DATA FOR THIS TASK:
(* ===== verification/Cpu.v ===== *)
(** * The CPU ([emu/core/cpu.hpp], [emu/core/cpu.cpp], [emu/core/instructions.cpp])

    The state of the processor, its memory accesses, every addressing mode and
    every instruction, the interrupt sequence, [run], [power] and [reset], and
    the debugger's [status] and [nextaddr].

    The processor reaches memory through its bus only.  The interface is the
    class [Memory]: a read returns a byte and may change the world [W] on the
    other side of the bus (PPU registers do), a write changes it.  [rammem] is
    behind the bus too: no code of the CPU touches it except the two closures
    that [attach_bus] puts on the bus.  [fetch_callback] is a parameter: it is
    given the processor's status and may change the world, not the registers. *)

From S2P Require Import Prelude InstrInfo.
Open Scope Z_scope.

(** ** Constants ([emu/core/const.hpp]) *)

Definition NMI_VEC : Z := 0xFFFA.
Definition RESET_VEC : Z := 0xFFFC.
Definition IRQ_BRK_VEC : Z := 0xFFFE.
Definition STACK_BASE : Z := 0x0100.
Definition CARTRIDGE_START : Z := 0x4020.

(** ** State *)

Record Regs := mkRegs {
  pc : Z; acc : Z; rx : Z; ry : Z; sp : Z;
  flags : ProcStatus;
  cycles : Z;
}.

Record CPU := mkCPU {
  r : Regs;
  nmipending : bool; irqpending : bool; resetpending : bool;
  execnmi : bool; execirq : bool;
  opargs : Z;
}.

(** The member initialisers of the two structures. *)
Definition init_cpu : CPU :=
  mkCPU (mkRegs 0 0 0 0 0 default_status 0) false false false false false 0.

(** Assignments to one member. *)
Definition set_r f c := mkCPU (f (r c)) (nmipending c) (irqpending c) (resetpending c)
                              (execnmi c) (execirq c) (opargs c).
Definition set_pc v := set_r (fun r => mkRegs v (acc r) (rx r) (ry r) (sp r) (flags r) (cycles r)).
Definition set_acc v := set_r (fun r => mkRegs (pc r) v (rx r) (ry r) (sp r) (flags r) (cycles r)).
Definition set_rx v := set_r (fun r => mkRegs (pc r) (acc r) v (ry r) (sp r) (flags r) (cycles r)).
Definition set_ry v := set_r (fun r => mkRegs (pc r) (acc r) (rx r) v (sp r) (flags r) (cycles r)).
Definition set_sp v := set_r (fun r => mkRegs (pc r) (acc r) (rx r) (ry r) v (flags r) (cycles r)).
Definition set_flags f := set_r (fun r => mkRegs (pc r) (acc r) (rx r) (ry r) (sp r) (f (flags r)) (cycles r)).
Definition set_cycles v := set_r (fun r => mkRegs (pc r) (acc r) (rx r) (ry r) (sp r) (flags r) v).
Definition set_nmipending v c := mkCPU (r c) v (irqpending c) (resetpending c) (execnmi c) (execirq c) (opargs c).
Definition set_irqpending v c := mkCPU (r c) (nmipending c) v (resetpending c) (execnmi c) (execirq c) (opargs c).
Definition set_resetpending v c := mkCPU (r c) (nmipending c) (irqpending c) v (execnmi c) (execirq c) (opargs c).
Definition set_execnmi v c := mkCPU (r c) (nmipending c) (irqpending c) (resetpending c) v (execirq c) (opargs c).
Definition set_execirq v c := mkCPU (r c) (nmipending c) (irqpending c) (resetpending c) (execnmi c) v (opargs c).
Definition set_opargs v c := mkCPU (r c) (nmipending c) (irqpending c) (resetpending c) (execnmi c) (execirq c) v.

(** [struct CPU::Status] *)
Record Status := mkStatus { st_regs : Regs; st_id : Z; st_op : Z }.

(** The third argument of a fetch callback: ['x'], ['r'] or ['w']. *)
Inductive AccessMode := AccX | AccR | AccW.

#[export] Instance AccessMode_eq_dec : EqDecision AccessMode.
Proof. solve_decision. Defined.

(** ** The bus, as the CPU sees it *)

Class Memory (W : Type) := {
  mread : Z -> W -> Res (Z * W);
  mwrite : Z -> Z -> W -> Res W;
}.

(** ** Operations on the registers alone *)

(** [CPU::cycle] *)
Definition cycle (c : CPU) : CPU := set_cycles (u64 (cycles (r c) + 1)) c.

(** [CPU::irqpoll] *)
Definition irqpoll (c : CPU) : CPU :=
  if negb (execirq c) && negb (intdis (flags (r c))) && irqpending c
  then set_execirq true c else c.

(** [CPU::nmipoll] *)
Definition nmipoll (c : CPU) : CPU :=
  if negb (execnmi c) && nmipending c then set_execnmi true c else c.

(** [CPU::last_cycle] *)
Definition last_cycle (c : CPU) : CPU := irqpoll (nmipoll c).

(** [CPU::fire_irq], [CPU::fire_nmi] *)
Definition fire_irq (c : CPU) : CPU := set_irqpending true c.
Definition fire_nmi (c : CPU) : CPU := set_nmipending true c.

(** The two assignments [zero = (v == 0)] and [neg = (v & 0x80)], in the order
    the instruction has them: the order cannot be observed. *)
Definition set_zn (v : Z) : CPU -> CPU :=
  set_flags (fun p => set_neg (tobool (Z.land v 0x80)) (set_zero (v =? 0) p)).

(** Instruction functions that take the operand's value ([InstrFuncRead]). *)

Definition instr_lda (val : Z) (c : CPU) : CPU := set_zn val (set_acc val c).
Definition instr_ldx (val : Z) (c : CPU) : CPU := set_zn val (set_rx val c).
Definition instr_ldy (val : Z) (c : CPU) : CPU := set_zn val (set_ry val c).

(** The three flags of a comparison of [reg] with [val]: [int res = reg - val]. *)
Definition compare_flags (reg val : Z) : CPU -> CPU :=
  let res := reg - val in
  set_flags (fun p => set_carry (0 <=? res)
                     (set_neg (tobool (Z.land res 0x80)) (set_zero (res =? 0) p))).

Definition instr_cmp (val : Z) (c : CPU) : CPU := compare_flags (acc (r c)) val c.
Definition instr_cpx (val : Z) (c : CPU) : CPU := compare_flags (rx (r c)) val c.
Definition instr_cpy (val : Z) (c : CPU) : CPU := compare_flags (ry (r c)) val c.

Definition instr_adc (val : Z) (c : CPU) : CPU :=
  let a := acc (r c) in
  let sum := a + val + Z.b2z (carry (flags (r c))) in
  set_acc (u8 sum)
    (set_flags (fun p =>
       set_ov (tobool (Z.land (Z.land (Z.lxor a sum) (Z.lnot (Z.lxor a val))) 0x80))
      (set_carry (0xFF <? sum)
      (set_neg (tobool (Z.land sum 0x80))
      (set_zero (u8 sum =? 0) p)))) c).

Definition instr_sbc (val : Z) (c : CPU) : CPU :=
  let a := acc (r c) in
  let tmp := u8 (Z.lnot val) in
  let sum := a + tmp + Z.b2z (carry (flags (r c))) in
  set_acc (u8 sum)
    (set_flags (fun p =>
       set_ov (tobool (Z.land (Z.land (Z.lxor a sum) (Z.lnot (Z.lxor a val))) 0x80))
      (set_carry (0xFF <? sum)
      (set_neg (tobool (Z.land sum 0x80))
      (set_zero (u8 sum =? 0) p)))) c).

WORK REQUIRED: Using the entries above, return exactly the lines from the line with "Definition set_r f" to the line with "(** The third", counting both of those lines.

SOLUTION TO THE PROBLEM:
Definition set_r f c := mkCPU (f (r c)) (nmipending c) (irqpending c) (resetpending c)
                              (execnmi c) (execirq c) (opargs c).
Definition set_pc v := set_r (fun r => mkRegs v (acc r) (rx r) (ry r) (sp r) (flags r) (cycles r)).
Definition set_acc v := set_r (fun r => mkRegs (pc r) v (rx r) (ry r) (sp r) (flags r) (cycles r)).
Definition set_rx v := set_r (fun r => mkRegs (pc r) (acc r) v (ry r) (sp r) (flags r) (cycles r)).
Definition set_ry v := set_r (fun r => mkRegs (pc r) (acc r) (rx r) v (sp r) (flags r) (cycles r)).
Definition set_sp v := set_r (fun r => mkRegs (pc r) (acc r) (rx r) (ry r) v (flags r) (cycles r)).
Definition set_flags f := set_r (fun r => mkRegs (pc r) (acc r) (rx r) (ry r) (sp r) (f (flags r)) (cycles r)).
Definition set_cycles v := set_r (fun r => mkRegs (pc r) (acc r) (rx r) (ry r) (sp r) (flags r) v).
Definition set_nmipending v c := mkCPU (r c) v (irqpending c) (resetpending c) (execnmi c) (execirq c) (opargs c).
Definition set_irqpending v c := mkCPU (r c) (nmipending c) v (resetpending c) (execnmi c) (execirq c) (opargs c).
Definition set_resetpending v c := mkCPU (r c) (nmipending c) (irqpending c) v (execnmi c) (execirq c) (opargs c).
Definition set_execnmi v c := mkCPU (r c) (nmipending c) (irqpending c) (resetpending c) v (execirq c) (opargs c).
Definition set_execirq v c := mkCPU (r c) (nmipending c) (irqpending c) (resetpending c) (execnmi c) v (opargs c).
Definition set_opargs v c := mkCPU (r c) (nmipending c) (irqpending c) (resetpending c) (execnmi c) (execirq c) v.

(** [struct CPU::Status] *)
Record Status := mkStatus { st_regs : Regs; st_id : Z; st_op : Z }.

(** The third argument of a fetch callback: ['x'], ['r'] or ['w']. *)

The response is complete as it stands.